Start of Source data

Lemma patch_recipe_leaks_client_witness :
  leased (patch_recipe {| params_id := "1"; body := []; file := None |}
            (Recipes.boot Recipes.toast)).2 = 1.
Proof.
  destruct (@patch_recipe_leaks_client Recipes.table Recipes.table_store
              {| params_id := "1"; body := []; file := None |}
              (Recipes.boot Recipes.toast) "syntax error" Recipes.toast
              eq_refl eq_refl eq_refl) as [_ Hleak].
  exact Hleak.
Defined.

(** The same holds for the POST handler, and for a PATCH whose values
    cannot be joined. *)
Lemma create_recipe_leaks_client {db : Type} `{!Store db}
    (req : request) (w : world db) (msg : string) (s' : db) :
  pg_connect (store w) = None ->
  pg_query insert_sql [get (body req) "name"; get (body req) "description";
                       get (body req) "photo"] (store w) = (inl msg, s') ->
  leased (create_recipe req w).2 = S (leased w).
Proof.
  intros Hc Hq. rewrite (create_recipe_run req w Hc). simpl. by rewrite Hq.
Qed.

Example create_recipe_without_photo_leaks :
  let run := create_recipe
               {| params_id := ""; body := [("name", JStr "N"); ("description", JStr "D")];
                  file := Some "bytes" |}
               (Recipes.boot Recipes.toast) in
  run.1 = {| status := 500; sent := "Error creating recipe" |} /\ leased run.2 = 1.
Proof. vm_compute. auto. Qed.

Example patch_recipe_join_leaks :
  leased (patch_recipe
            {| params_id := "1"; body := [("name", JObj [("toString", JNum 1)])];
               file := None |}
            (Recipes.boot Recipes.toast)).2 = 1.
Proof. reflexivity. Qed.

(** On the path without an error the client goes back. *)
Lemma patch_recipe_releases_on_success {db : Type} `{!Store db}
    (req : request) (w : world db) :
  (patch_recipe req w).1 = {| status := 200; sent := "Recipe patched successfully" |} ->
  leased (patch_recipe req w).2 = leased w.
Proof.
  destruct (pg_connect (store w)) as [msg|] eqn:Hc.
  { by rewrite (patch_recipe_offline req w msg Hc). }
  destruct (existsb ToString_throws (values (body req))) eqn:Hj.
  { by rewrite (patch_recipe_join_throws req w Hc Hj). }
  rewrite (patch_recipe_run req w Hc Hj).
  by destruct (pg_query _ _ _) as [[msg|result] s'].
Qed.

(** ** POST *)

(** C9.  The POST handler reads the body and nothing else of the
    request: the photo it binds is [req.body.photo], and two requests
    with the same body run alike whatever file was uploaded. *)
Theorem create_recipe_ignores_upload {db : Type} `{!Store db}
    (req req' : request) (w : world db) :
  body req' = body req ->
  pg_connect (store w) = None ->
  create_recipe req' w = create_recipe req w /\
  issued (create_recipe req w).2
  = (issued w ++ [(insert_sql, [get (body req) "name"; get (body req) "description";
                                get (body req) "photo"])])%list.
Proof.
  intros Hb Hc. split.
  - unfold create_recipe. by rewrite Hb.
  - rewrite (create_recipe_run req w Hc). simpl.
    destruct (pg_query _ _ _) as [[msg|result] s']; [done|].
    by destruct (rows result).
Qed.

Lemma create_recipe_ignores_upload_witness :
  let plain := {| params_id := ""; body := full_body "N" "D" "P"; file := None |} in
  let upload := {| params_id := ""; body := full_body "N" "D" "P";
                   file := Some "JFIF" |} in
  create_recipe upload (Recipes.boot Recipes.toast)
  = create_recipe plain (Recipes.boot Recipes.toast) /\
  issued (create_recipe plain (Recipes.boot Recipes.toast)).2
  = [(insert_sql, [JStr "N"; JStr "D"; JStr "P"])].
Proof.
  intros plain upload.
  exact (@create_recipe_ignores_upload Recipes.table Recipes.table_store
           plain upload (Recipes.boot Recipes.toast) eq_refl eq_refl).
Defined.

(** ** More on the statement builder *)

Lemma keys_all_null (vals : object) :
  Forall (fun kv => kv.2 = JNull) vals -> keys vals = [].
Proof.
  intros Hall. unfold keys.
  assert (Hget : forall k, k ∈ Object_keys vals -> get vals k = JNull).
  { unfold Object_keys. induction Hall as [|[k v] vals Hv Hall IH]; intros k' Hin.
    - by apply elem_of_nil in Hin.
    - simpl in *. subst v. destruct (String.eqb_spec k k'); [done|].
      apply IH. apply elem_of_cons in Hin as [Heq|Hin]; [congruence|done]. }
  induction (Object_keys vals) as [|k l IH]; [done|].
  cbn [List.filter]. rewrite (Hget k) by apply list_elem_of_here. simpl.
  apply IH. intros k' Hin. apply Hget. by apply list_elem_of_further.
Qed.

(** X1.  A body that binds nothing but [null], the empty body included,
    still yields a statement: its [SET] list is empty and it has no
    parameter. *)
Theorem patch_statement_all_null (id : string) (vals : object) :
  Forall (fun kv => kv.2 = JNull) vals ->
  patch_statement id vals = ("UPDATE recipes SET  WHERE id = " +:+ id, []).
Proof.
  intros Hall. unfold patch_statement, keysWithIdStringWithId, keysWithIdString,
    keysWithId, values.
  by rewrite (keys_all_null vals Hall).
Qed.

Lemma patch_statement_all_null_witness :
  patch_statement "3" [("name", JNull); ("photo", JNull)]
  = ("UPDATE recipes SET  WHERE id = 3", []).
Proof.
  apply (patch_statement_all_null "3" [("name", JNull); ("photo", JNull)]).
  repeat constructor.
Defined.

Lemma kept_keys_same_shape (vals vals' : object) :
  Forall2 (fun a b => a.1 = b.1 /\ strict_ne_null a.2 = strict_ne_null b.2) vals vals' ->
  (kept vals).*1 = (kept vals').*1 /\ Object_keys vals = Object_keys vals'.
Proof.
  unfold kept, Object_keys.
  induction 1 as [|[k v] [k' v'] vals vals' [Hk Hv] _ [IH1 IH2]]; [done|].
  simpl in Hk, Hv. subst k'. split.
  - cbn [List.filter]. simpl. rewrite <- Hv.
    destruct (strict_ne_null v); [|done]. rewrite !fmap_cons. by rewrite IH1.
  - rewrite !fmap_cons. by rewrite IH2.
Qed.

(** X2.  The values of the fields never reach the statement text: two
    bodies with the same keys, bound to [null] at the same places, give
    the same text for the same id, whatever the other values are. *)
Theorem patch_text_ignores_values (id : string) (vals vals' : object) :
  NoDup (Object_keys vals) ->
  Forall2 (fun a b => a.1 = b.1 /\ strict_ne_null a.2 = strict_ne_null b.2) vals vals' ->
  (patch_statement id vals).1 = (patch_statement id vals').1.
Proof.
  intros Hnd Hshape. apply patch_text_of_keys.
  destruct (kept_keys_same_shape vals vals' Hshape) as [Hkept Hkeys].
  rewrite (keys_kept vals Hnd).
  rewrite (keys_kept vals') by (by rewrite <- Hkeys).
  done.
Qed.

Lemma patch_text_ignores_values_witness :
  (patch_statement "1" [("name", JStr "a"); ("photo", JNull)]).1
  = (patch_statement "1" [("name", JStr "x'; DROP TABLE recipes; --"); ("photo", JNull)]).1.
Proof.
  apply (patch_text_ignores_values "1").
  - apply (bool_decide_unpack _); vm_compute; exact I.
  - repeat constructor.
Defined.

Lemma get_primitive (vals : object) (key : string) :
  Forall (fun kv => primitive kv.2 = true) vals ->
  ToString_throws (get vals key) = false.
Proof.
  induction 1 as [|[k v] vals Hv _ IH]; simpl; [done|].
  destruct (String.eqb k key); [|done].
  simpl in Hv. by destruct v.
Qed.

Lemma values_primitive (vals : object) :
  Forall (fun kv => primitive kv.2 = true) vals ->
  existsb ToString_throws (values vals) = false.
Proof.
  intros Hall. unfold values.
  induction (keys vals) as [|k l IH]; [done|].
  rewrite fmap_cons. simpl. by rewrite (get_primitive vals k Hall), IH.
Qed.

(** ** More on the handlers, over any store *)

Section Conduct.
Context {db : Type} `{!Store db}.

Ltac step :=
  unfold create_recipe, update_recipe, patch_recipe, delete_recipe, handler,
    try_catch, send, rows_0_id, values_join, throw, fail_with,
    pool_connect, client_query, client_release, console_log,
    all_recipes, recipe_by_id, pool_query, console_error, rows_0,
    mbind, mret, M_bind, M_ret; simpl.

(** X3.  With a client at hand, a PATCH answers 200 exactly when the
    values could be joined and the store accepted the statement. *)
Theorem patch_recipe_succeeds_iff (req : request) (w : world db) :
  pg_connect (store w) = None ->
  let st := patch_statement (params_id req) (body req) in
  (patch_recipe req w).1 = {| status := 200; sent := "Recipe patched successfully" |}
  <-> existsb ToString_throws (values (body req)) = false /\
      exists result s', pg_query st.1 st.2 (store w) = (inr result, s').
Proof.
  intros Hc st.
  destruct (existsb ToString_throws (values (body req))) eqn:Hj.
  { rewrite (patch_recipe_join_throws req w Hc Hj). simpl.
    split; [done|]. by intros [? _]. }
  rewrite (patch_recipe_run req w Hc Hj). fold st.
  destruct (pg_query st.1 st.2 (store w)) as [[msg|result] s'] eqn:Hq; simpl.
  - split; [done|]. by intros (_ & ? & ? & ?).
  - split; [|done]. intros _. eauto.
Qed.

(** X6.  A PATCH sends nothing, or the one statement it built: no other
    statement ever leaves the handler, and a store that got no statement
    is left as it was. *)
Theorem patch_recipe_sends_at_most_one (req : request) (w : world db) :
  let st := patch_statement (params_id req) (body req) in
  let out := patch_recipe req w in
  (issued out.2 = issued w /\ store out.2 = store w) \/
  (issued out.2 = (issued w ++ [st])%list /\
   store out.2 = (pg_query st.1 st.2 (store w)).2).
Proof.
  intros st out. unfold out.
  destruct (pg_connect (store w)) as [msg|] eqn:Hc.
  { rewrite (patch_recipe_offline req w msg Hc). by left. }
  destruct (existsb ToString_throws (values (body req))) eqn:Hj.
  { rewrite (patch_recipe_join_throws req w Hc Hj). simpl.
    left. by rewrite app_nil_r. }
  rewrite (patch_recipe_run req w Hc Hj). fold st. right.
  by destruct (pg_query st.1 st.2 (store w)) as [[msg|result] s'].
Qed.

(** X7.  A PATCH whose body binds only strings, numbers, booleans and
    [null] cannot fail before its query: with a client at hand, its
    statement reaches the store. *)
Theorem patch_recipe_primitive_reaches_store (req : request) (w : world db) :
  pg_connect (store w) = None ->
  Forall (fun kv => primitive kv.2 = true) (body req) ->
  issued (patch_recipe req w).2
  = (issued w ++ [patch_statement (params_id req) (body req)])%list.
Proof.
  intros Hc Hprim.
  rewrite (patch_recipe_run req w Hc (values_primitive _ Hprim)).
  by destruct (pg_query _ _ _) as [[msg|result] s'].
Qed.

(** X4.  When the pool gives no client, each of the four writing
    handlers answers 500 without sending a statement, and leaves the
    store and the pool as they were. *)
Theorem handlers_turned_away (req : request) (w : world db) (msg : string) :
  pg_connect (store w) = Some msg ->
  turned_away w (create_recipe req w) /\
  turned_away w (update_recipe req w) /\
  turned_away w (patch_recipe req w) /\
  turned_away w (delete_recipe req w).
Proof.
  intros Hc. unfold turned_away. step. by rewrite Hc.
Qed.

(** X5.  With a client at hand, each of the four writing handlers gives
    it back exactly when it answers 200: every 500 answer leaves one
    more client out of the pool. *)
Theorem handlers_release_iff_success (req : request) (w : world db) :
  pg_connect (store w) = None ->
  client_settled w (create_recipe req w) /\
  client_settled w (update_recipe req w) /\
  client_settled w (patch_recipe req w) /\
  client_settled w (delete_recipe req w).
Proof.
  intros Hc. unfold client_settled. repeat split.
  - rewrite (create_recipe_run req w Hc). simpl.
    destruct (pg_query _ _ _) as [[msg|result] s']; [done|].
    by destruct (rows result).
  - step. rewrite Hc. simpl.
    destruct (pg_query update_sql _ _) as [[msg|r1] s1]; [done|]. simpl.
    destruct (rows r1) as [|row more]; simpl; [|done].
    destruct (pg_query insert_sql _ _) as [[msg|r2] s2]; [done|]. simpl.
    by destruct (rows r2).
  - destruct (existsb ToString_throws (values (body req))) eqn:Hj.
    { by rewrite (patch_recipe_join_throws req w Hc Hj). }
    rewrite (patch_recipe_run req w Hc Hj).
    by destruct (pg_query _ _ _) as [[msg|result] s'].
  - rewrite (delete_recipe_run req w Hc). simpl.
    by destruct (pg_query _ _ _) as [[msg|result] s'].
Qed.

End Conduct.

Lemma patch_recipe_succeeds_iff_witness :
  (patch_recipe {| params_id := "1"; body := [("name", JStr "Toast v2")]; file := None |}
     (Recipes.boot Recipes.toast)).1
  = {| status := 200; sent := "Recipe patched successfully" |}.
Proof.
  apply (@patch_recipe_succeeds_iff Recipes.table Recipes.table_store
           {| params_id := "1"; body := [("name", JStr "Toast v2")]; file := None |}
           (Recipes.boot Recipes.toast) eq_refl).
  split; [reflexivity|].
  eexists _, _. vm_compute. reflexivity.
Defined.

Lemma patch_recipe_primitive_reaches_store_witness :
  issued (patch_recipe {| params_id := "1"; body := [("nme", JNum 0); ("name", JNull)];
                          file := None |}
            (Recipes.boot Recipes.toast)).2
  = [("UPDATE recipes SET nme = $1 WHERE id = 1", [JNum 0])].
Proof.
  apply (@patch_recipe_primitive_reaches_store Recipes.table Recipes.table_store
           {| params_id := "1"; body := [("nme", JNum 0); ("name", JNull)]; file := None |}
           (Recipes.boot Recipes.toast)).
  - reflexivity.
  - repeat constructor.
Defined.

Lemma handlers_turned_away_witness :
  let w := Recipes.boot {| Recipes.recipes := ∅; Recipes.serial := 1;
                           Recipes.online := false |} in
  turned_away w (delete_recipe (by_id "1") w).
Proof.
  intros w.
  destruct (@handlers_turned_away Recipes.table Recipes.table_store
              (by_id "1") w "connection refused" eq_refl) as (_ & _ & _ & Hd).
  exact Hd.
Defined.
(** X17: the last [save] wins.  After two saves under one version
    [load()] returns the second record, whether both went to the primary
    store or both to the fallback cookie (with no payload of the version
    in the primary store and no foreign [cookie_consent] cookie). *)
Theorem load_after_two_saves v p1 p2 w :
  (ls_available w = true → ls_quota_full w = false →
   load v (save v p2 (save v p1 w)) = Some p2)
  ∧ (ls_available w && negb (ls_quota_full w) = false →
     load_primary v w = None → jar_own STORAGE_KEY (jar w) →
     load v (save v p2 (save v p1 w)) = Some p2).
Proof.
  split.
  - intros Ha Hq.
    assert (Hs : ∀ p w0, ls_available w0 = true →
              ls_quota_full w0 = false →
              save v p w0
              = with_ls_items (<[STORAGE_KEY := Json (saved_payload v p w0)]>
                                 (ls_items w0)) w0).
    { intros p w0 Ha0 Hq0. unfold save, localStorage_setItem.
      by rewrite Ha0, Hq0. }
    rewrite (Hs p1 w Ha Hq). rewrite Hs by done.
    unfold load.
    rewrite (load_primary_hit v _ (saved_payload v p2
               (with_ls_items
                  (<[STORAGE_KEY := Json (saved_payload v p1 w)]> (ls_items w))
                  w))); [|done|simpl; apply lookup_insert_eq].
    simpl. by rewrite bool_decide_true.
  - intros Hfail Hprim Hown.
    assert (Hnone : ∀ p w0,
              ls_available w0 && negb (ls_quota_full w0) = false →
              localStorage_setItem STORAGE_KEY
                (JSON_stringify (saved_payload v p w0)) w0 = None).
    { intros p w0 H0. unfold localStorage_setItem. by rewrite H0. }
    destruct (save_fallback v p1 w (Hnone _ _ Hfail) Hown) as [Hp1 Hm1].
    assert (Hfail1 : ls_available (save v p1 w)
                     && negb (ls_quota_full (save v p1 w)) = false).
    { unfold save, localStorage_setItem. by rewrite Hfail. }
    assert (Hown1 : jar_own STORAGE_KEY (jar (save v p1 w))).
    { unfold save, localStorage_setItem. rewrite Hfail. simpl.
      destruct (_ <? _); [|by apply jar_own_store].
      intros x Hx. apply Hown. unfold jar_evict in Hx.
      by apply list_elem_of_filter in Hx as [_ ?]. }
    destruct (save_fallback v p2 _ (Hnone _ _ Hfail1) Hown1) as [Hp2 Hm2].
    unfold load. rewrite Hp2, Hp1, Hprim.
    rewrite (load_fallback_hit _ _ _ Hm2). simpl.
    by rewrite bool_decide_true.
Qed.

End of Source data

• **The problem**
Take the lines above from the first through the one containing "(** The same" and reproduce them exactly; include nothing else.

• **Finished exercise**
Lemma patch_recipe_leaks_client_witness :
  leased (patch_recipe {| params_id := "1"; body := []; file := None |}
            (Recipes.boot Recipes.toast)).2 = 1.
Proof.
  destruct (@patch_recipe_leaks_client Recipes.table Recipes.table_store
              {| params_id := "1"; body := []; file := None |}
              (Recipes.boot Recipes.toast) "syntax error" Recipes.toast
              eq_refl eq_refl eq_refl) as [_ Hleak].
  exact Hleak.
Defined.

(** The same holds for the POST handler, and for a PATCH whose values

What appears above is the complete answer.